Traumatismo penetrante dos vasos subclávios: revisão da literatura a propósito
de um caso clínico
INTRODUÇÃO
A lesão dos vasos subclávios constitui um desafio diagnóstico e terapêutico. O
seu difícil acesso anatómico e a sua baixa incidência contribuem para a pouca
experiência da maioria dos cirurgiões no seu tratamento e abordagem [1,2,3].
Em 3% dos traumatismos penetrantes do pescoço e tórax há lesão dos vasos
subclávios e em 20% dos casos, o envolvimento é arterial e venoso [2,4]. O
indivíduos mais frequentemente afetados são jovens do sexo masculino (20-40
anos)[3].
A mortalidade do traumatismo penetrante com lesão dos vasos subclávios atinge
os 60% em contexto pré-hospitalar e 5-30% de mortalidade cirúrgica [1,2].
São fatores determinantes de sobrevivência o mecanismo de lesão, a rapidez de
acesso ao centro de trauma e o tipo de estruturas lesadas. A mortalidade
associada às lesões venosas é superior à das lesões arteriais (82 vs 60%),
devido à maior perda de volume sanguíneo e à embolização gasosa que lhe estão
associadas [1].
A eficiente exposição dos vasos subclávios é um fator determinante na adequada
e atempada reparação da lesão [1]. A abordagem transclavicular constitui uma
alternativa mais rápida de acesso aos vasos subclávios por comparação com as
toracotomias clássicas.
A propósito de um caso clínico de traumatismo penetrante da região
supraclavicular direita abordado por via transclavicular, os autores fazem uma
revisão bibliográfica sobre a abordagem cirúrgica das lesões penetrantes dos
vasos subclávios.
CASO CLÍNICO
Homem de 19 anos, vítima de agressão por arma branca que à entrada no Serviço
de Urgência apresentava 2 feridas: uma supraclavicular direita (Figura_1A) e
outra na face lateral do hemitórax direito. Encontrava-se normotenso,
taquicárdico e eupneico. Sem sinais de isquemia do membro superior, com pulso
radial palpável. Efetuou radiografia de tórax com evidência de pneumotórax.
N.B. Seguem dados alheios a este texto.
(** An implementation is deleted. *)
Lemma sinv_impl_gone G w b i s x :
  sinv G w -> owns G w b i -> binding_sets w !! s = Some x -> b ∈ bindings_of x -> s ∈ busy w ->
  sinv (b :: G) (set_impls (impls w ∖ {[i]}) (i :: deleted w) w).
Proof.
  intros Hw Hown Hs Hb Hbusy. destruct (si_impls _ _ Hw _ _ Hown) as [Hi Hu].
  assert (Howns : forall b' i', owns (b :: G) (set_impls (impls w ∖ {[i]}) (i :: deleted w) w) b' i' -> owns G w b' i' /\ b' <> b).
  { intros b' i' (s0 & x0 & y & ? & ? & ? & Hg & ?). rewrite elem_of_cons in Hg. split; [|tauto]. exists s0, x0, y.
    do 3 (split; [done|]). split; [tauto|done]. }
  pose proof Hw as []. split; try done.
  - intros b' i' [Ho Hne]%Howns. destruct (si_impls0 _ _ Ho) as [Hi' Hu']. split.
    + cbn. apply elem_of_difference. split; [done|]. intros ->%elem_of_singleton. by apply Hne, Hu.
    + intros b'' [Ho'' _]%Howns. by apply Hu'.
  - intros b' [->|Hg]%elem_of_cons; [by exists s, x|by apply si_gone0].
  - intros n Hle. destruct (si_fresh0 n Hle) as (? & ? & ? & ?). cbn. split; [done|]. split; [done|].
    split; [intros [? _]%elem_of_difference; done|]. rewrite elem_of_cons. intros [->|?]; done.
  - cbn. destruct si_deleted0 as [Hd Hdi]. split; [constructor; [|done]|].
    + intros Hin. by apply (Hdi i).
    + intros i' [->|Hin]%elem_of_cons; rewrite elem_of_difference; [by intros [_ []]; apply elem_of_singleton|].
      intros [? _]. by apply (Hdi i').
Qed.

(** Code of a set starts and ends. *)
Lemma sinv_busy G w bs : sinv G w ->
  (forall b, b ∈ G -> exists s x, s ∈ bs /\ binding_sets w !! s = Some x /\ b ∈ bindings_of x) ->
  (forall s, s ∈ bs -> (s < next_name w)%nat) -> sinv G (set_busy bs w).
Proof. intros [] Hg Hbs. by split. Qed.

Lemma sinv_names G w n : sinv G w -> (next_name w <= n)%nat ->
  sinv G {| ifaces := ifaces w; binding_sets := binding_sets w; closures := closures w; impls := impls w;
            deleted := deleted w; next_name := n; busy := busy w |}.
Proof.
  intros [] Hn. split; try done; cbn.
  - intros m Hm. apply si_fresh0. lia.
  - intros s Hs. specialize (si_names0 s Hs). lia.
Qed.

(** What was in a set before, or the binding that has joined one. *)
Lemma joined w w' s x b :
  let x' := {| is_strong := is_strong x; bindings_ := bindings_ x ++ [Some b] |} in
  binding_sets w !! s = Some x -> b ∉ all_bindings w -> binding_sets w' = <[s := x']> (binding_sets w) ->
  bindings_of x' ≡ₚ b :: bindings_of x /\ all_bindings w' ≡ₚ b :: all_bindings w /\
  forall s0 x0 b0, binding_sets w' !! s0 = Some x0 -> b0 ∈ bindings_of x0 ->
    (b0 = b /\ s0 = s /\ x0 = x') \/
    (b0 <> b /\ exists x1, binding_sets w !! s0 = Some x1 /\ is_strong x1 = is_strong x0 /\ b0 ∈ bindings_of x1).
Proof.
  intros x' Hs Hbn Hsets.
  assert (Hof : bindings_of x' ≡ₚ b :: bindings_of x).
  { unfold bindings_of, x'. cbn. rewrite omap_app. cbn. symmetry. apply Permutation_cons_append. }
  split; [done|]. split.
  - assert (He : all_bindings w' = all_bindings (set_sets (<[s := x']> (binding_sets w)) w)) by (unfold all_bindings; by rewrite Hsets).
    rewrite He, (all_update _ _ _ _ Hs), (all_delete _ _ _ Hs), Hof. done.
  - intros s0 x0 b0 H0 Hb0. rewrite Hsets in H0. apply lookup_insert_Some in H0 as [[<- <-]|[Hne H0]].
    + rewrite Hof, elem_of_cons in Hb0. destruct Hb0 as [->|Hb0]; [by left|right]. split; [|by exists x].
      intros ->. apply Hbn, elem_of_all. eauto.
    + right. split; [|by exists x0]. intros ->. apply Hbn, elem_of_all. eauto.
Qed.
Dada a presença de hemorragia ativa com ponto de partida na ferida
supraclavicular o doente foi transferido para o bloco operatório. Após indução
anestésica foi submetido a toracostomia, tendo-se feito drenagem de pneumotórax
e hemotórax de pequeno volume (cerca de 100 cc de sangue). Optou-se por uma
abordagem transclavicular direita, com desarticulação esternoclavicular, secção
da inserção clavicular dos músculos esternocleidomastóideo e grande peitoral e
luxação inferior da clavícula (Figura_1B/C). Esta manobra permitiu a exposição
dos vasos subclávios na sua origem, constatando-se lesão da veia subclávia
proximal à confluência com a jugular interna (Figura_1D). Efectuou-se rafia
primária sob clampe de Satinsky com Prolene 6 0' (Figura_2A/B).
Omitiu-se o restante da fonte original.